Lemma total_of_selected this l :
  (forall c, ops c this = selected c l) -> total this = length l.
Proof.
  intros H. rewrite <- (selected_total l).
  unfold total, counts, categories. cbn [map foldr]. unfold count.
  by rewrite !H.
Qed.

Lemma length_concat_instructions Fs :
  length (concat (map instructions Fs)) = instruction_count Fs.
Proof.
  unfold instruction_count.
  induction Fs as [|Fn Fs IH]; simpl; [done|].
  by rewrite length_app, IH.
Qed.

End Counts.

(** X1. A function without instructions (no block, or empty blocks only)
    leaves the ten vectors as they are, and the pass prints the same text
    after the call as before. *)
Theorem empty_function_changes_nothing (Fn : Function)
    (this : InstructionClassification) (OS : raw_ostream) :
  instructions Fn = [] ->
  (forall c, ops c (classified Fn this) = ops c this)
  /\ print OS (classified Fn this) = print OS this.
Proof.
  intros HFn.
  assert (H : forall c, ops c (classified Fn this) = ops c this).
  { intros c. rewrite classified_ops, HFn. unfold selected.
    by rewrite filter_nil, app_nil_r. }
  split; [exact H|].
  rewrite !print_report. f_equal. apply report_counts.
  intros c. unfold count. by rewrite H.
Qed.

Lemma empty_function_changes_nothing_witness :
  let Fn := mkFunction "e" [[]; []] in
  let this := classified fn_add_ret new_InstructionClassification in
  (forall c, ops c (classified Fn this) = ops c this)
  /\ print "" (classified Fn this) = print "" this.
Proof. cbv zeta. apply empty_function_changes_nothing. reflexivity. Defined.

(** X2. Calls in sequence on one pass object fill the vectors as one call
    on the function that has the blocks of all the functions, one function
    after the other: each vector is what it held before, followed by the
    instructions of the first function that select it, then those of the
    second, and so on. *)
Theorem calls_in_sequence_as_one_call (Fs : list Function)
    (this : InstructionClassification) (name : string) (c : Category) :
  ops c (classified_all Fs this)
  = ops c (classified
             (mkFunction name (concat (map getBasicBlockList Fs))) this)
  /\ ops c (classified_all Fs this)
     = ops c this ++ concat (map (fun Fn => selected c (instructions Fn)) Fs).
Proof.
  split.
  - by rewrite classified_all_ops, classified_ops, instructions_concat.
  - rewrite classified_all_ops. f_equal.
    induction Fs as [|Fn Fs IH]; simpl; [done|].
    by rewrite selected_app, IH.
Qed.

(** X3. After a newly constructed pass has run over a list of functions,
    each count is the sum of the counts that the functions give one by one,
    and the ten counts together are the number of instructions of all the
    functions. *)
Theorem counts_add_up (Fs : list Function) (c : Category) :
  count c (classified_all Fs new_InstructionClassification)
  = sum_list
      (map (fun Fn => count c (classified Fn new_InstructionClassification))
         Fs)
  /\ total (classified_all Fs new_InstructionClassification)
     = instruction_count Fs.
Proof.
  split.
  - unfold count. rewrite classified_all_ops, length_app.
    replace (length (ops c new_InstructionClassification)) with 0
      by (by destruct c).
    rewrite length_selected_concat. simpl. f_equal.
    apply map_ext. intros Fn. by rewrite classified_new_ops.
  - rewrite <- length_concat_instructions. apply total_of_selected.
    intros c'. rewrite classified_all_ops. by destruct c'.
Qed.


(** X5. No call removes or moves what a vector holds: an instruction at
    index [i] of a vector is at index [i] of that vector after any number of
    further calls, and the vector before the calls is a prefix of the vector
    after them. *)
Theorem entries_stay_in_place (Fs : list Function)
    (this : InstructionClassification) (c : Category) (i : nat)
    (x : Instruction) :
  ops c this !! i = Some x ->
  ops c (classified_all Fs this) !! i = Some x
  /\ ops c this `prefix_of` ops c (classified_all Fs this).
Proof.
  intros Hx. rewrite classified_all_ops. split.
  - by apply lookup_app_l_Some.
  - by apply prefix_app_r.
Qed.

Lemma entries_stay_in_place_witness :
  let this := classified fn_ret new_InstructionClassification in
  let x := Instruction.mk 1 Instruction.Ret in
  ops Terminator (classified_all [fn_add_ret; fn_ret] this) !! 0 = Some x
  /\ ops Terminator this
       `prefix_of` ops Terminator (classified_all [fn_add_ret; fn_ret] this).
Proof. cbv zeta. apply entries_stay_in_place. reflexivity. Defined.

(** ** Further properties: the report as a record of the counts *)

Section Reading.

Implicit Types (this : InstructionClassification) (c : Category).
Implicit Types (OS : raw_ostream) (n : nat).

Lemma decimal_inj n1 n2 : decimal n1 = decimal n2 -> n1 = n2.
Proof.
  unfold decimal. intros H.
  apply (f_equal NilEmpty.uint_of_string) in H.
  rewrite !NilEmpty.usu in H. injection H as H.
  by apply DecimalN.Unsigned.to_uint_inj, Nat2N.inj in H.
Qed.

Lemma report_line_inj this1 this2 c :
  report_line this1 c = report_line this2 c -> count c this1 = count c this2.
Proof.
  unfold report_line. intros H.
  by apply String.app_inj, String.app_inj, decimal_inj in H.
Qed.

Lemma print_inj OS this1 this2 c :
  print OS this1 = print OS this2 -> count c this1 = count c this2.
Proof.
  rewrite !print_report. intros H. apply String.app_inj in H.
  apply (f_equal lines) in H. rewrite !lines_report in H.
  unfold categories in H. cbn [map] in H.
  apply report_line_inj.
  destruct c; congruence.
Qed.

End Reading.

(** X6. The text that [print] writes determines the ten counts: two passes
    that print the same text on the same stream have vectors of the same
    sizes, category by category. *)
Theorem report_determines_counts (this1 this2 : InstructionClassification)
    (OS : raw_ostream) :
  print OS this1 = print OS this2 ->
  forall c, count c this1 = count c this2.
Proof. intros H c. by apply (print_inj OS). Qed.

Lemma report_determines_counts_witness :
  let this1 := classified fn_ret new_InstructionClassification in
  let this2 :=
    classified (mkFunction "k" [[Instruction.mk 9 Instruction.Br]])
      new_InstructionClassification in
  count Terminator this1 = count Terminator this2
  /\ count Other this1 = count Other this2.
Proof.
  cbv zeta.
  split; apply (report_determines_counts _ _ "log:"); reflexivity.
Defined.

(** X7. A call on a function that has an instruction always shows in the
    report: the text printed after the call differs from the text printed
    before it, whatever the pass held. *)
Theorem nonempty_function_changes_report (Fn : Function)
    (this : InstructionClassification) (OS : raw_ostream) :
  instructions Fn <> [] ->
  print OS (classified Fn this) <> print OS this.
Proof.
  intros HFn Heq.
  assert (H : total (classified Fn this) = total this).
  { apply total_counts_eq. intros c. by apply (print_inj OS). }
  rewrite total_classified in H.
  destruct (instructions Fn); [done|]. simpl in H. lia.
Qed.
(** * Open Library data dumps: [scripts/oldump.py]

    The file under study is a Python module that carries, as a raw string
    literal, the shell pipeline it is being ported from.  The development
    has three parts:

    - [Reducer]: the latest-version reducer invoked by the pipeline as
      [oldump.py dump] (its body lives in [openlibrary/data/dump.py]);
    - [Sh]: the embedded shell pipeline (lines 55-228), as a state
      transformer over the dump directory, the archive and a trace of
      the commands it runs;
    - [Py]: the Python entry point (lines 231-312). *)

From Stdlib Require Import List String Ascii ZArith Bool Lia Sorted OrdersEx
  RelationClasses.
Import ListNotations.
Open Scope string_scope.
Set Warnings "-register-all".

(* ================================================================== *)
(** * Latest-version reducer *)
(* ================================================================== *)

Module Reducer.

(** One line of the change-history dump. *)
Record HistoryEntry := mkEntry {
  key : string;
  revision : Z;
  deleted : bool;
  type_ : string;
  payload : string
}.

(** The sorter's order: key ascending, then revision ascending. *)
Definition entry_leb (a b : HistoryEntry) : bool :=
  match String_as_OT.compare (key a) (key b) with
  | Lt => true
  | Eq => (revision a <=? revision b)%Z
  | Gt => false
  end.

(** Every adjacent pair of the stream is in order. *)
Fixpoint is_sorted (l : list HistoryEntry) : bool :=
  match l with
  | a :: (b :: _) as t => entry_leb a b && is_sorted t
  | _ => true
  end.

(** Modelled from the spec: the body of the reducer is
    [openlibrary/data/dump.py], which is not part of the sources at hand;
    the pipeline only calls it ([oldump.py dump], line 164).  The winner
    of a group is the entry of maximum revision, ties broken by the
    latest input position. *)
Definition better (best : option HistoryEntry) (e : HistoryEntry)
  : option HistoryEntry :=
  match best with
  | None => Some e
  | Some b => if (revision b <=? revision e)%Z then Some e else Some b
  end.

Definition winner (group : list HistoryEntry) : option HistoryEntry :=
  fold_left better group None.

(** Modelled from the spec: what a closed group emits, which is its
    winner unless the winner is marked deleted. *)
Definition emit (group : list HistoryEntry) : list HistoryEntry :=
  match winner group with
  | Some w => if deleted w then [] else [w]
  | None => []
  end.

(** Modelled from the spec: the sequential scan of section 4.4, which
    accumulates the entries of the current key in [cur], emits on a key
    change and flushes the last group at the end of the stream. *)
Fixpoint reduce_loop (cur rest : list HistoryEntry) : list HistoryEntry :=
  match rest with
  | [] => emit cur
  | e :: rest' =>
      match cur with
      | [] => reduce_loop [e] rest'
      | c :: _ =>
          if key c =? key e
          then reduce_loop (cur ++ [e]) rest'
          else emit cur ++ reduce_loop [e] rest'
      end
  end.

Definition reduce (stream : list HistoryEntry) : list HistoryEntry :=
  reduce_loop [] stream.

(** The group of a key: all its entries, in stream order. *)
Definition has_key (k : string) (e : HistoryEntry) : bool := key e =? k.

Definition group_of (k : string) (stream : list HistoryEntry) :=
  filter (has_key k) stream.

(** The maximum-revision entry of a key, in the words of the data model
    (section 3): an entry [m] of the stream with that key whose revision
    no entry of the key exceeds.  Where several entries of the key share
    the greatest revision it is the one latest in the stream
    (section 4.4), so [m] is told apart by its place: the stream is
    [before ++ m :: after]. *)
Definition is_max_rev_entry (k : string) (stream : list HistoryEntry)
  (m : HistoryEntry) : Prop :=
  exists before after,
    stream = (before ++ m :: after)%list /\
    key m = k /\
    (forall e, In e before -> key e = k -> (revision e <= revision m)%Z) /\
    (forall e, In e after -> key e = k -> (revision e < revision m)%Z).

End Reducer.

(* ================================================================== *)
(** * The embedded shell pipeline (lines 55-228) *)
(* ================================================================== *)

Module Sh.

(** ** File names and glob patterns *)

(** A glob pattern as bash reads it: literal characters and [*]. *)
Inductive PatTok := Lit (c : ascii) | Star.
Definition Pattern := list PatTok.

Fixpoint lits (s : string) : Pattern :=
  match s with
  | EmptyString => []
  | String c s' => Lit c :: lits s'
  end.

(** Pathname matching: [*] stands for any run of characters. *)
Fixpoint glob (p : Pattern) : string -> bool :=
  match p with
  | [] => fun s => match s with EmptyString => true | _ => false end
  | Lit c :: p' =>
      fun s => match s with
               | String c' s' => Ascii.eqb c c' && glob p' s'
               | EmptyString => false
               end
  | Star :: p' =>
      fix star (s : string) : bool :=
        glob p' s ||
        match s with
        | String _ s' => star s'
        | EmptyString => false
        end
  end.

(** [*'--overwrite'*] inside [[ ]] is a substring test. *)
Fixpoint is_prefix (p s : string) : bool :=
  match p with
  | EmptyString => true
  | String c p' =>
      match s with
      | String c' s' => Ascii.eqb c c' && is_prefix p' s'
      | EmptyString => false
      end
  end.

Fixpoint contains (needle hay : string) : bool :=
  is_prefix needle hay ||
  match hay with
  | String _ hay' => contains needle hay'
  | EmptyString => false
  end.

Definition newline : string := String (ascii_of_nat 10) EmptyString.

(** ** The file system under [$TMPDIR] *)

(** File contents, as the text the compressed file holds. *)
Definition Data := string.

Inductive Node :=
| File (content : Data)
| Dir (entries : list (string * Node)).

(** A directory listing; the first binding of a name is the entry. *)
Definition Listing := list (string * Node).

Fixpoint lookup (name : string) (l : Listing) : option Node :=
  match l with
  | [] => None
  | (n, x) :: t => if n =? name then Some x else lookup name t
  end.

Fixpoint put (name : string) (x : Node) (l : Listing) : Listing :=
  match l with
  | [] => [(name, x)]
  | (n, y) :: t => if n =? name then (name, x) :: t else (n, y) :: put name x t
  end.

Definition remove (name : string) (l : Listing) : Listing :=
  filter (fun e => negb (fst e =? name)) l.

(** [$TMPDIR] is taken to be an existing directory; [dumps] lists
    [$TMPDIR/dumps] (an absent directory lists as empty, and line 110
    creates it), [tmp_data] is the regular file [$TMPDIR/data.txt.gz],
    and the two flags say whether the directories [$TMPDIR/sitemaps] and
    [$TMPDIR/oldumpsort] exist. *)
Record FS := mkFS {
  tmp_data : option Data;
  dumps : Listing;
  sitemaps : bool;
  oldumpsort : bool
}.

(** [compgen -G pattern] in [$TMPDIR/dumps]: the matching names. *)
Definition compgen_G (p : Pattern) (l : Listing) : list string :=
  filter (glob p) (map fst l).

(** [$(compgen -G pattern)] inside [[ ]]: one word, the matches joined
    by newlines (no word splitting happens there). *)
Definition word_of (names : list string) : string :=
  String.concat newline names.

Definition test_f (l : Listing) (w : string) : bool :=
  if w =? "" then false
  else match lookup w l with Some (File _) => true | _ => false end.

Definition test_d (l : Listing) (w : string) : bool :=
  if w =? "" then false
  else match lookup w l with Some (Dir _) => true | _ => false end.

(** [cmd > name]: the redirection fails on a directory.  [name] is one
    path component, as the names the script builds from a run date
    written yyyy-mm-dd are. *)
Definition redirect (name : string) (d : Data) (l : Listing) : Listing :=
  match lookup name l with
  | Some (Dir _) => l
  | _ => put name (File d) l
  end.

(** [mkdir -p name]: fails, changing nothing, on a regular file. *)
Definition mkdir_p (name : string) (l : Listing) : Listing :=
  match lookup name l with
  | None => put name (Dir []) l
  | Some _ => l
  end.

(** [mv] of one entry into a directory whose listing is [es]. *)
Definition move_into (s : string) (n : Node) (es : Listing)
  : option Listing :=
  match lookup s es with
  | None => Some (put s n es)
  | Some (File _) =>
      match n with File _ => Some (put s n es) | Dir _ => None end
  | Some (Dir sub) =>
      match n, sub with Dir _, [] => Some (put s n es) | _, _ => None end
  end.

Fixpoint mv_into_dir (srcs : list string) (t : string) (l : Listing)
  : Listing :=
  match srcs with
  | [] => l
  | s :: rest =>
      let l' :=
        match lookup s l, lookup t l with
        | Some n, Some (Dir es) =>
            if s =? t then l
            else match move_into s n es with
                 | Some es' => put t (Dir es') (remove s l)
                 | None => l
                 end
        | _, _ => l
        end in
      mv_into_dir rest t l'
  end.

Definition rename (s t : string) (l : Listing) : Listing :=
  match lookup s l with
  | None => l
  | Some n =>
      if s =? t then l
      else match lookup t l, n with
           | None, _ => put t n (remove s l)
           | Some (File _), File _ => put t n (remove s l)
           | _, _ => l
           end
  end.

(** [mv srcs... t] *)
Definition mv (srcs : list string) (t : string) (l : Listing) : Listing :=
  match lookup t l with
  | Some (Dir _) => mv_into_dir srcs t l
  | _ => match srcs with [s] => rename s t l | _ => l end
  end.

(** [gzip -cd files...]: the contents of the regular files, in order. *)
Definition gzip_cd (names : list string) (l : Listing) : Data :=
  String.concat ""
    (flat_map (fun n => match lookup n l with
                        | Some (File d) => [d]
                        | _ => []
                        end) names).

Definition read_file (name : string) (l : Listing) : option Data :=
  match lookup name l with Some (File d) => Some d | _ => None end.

...

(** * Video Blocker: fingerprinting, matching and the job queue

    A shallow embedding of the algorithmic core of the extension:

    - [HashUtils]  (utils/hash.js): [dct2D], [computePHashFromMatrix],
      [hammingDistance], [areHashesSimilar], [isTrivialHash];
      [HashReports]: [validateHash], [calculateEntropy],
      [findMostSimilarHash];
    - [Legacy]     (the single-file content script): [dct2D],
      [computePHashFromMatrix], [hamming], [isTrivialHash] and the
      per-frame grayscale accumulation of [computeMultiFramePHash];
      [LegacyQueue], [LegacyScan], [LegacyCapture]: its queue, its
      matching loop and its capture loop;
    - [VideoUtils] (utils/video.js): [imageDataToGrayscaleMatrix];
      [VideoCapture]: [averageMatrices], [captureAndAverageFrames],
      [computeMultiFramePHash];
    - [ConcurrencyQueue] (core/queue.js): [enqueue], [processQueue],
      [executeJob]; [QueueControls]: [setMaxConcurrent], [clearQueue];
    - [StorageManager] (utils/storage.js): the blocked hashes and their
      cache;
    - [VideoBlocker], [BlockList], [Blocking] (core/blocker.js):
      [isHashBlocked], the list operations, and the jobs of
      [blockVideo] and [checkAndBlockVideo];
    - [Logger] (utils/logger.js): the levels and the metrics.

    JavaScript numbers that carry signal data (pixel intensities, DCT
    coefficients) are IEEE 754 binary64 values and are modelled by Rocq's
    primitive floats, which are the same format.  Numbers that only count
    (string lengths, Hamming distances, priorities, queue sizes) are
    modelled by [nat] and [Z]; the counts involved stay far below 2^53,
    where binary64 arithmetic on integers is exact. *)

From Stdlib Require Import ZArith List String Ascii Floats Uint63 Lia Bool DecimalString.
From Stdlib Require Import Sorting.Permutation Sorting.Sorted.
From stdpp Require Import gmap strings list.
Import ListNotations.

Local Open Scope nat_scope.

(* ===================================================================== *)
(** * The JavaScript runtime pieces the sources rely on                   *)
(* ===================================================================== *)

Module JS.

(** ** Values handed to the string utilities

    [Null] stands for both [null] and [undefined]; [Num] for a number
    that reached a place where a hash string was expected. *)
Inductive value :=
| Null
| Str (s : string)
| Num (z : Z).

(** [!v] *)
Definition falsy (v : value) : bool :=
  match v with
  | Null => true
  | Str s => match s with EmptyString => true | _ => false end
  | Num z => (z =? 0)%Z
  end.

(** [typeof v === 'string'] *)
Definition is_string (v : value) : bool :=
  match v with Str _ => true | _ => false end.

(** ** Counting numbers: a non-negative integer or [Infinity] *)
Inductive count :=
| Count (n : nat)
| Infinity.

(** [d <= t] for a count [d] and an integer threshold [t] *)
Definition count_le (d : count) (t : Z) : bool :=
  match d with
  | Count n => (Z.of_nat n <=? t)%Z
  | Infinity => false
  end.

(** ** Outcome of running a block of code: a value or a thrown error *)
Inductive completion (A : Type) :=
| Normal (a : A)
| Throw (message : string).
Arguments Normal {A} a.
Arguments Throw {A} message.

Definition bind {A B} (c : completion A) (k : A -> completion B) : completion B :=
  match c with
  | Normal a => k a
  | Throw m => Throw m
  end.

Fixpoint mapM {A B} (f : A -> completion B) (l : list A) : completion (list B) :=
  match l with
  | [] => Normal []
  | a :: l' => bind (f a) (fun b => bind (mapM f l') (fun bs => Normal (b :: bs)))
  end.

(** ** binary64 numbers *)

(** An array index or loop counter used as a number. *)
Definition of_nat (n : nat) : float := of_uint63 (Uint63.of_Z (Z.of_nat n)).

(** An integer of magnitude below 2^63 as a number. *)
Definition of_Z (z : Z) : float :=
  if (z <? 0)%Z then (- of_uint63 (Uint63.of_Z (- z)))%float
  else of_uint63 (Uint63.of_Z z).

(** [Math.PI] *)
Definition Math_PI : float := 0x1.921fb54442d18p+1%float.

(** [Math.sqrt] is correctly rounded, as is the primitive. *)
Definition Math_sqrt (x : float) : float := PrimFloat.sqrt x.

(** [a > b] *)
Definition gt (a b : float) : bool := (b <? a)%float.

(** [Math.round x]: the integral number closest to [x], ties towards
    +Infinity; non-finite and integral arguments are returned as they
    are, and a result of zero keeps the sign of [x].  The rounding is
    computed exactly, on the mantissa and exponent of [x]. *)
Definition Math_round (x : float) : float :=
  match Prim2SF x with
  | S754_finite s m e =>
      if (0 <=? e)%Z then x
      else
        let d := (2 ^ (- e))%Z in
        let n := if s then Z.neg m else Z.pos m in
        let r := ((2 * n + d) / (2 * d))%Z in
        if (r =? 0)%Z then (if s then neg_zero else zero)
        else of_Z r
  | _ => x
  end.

* * *

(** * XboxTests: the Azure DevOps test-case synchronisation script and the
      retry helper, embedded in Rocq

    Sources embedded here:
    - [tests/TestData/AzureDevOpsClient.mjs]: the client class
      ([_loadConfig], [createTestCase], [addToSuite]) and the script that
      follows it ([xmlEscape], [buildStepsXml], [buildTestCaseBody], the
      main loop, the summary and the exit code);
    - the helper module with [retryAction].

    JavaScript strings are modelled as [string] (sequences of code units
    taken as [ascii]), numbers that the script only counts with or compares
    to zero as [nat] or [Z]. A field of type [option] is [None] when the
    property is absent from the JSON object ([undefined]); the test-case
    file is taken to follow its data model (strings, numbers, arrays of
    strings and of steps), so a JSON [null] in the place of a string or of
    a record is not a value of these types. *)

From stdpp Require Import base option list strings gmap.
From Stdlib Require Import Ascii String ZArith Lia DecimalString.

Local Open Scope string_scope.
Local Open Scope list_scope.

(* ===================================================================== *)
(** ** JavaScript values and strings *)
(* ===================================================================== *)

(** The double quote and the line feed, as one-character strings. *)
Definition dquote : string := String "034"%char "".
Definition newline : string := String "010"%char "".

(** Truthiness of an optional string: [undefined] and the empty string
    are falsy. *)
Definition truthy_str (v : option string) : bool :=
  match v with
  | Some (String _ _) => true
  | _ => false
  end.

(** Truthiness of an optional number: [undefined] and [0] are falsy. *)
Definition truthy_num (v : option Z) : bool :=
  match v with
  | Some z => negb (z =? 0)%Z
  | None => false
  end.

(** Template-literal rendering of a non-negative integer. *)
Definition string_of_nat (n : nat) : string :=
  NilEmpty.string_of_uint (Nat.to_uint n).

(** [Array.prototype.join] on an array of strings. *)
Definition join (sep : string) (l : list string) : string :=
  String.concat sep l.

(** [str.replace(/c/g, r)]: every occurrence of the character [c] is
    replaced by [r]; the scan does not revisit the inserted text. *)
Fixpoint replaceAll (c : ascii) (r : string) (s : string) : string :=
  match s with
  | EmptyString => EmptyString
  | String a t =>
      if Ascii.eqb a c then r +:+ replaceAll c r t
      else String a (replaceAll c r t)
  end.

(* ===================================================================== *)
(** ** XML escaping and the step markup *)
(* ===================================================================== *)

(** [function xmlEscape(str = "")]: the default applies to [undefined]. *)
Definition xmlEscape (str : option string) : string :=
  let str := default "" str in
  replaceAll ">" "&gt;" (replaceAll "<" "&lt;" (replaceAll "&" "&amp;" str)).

# Assigned task
Write out exactly the lines above from the line with "file is taken" through the line with "Local Open Scope list_scope.", both of them included, and leave out all other lines.

# Problem solution
    file is taken to follow its data model (strings, numbers, arrays of
    strings and of steps), so a JSON [null] in the place of a string or of
    a record is not a value of these types. *)

From stdpp Require Import base option list strings gmap.
From Stdlib Require Import Ascii String ZArith Lia DecimalString.

Local Open Scope string_scope.
Local Open Scope list_scope.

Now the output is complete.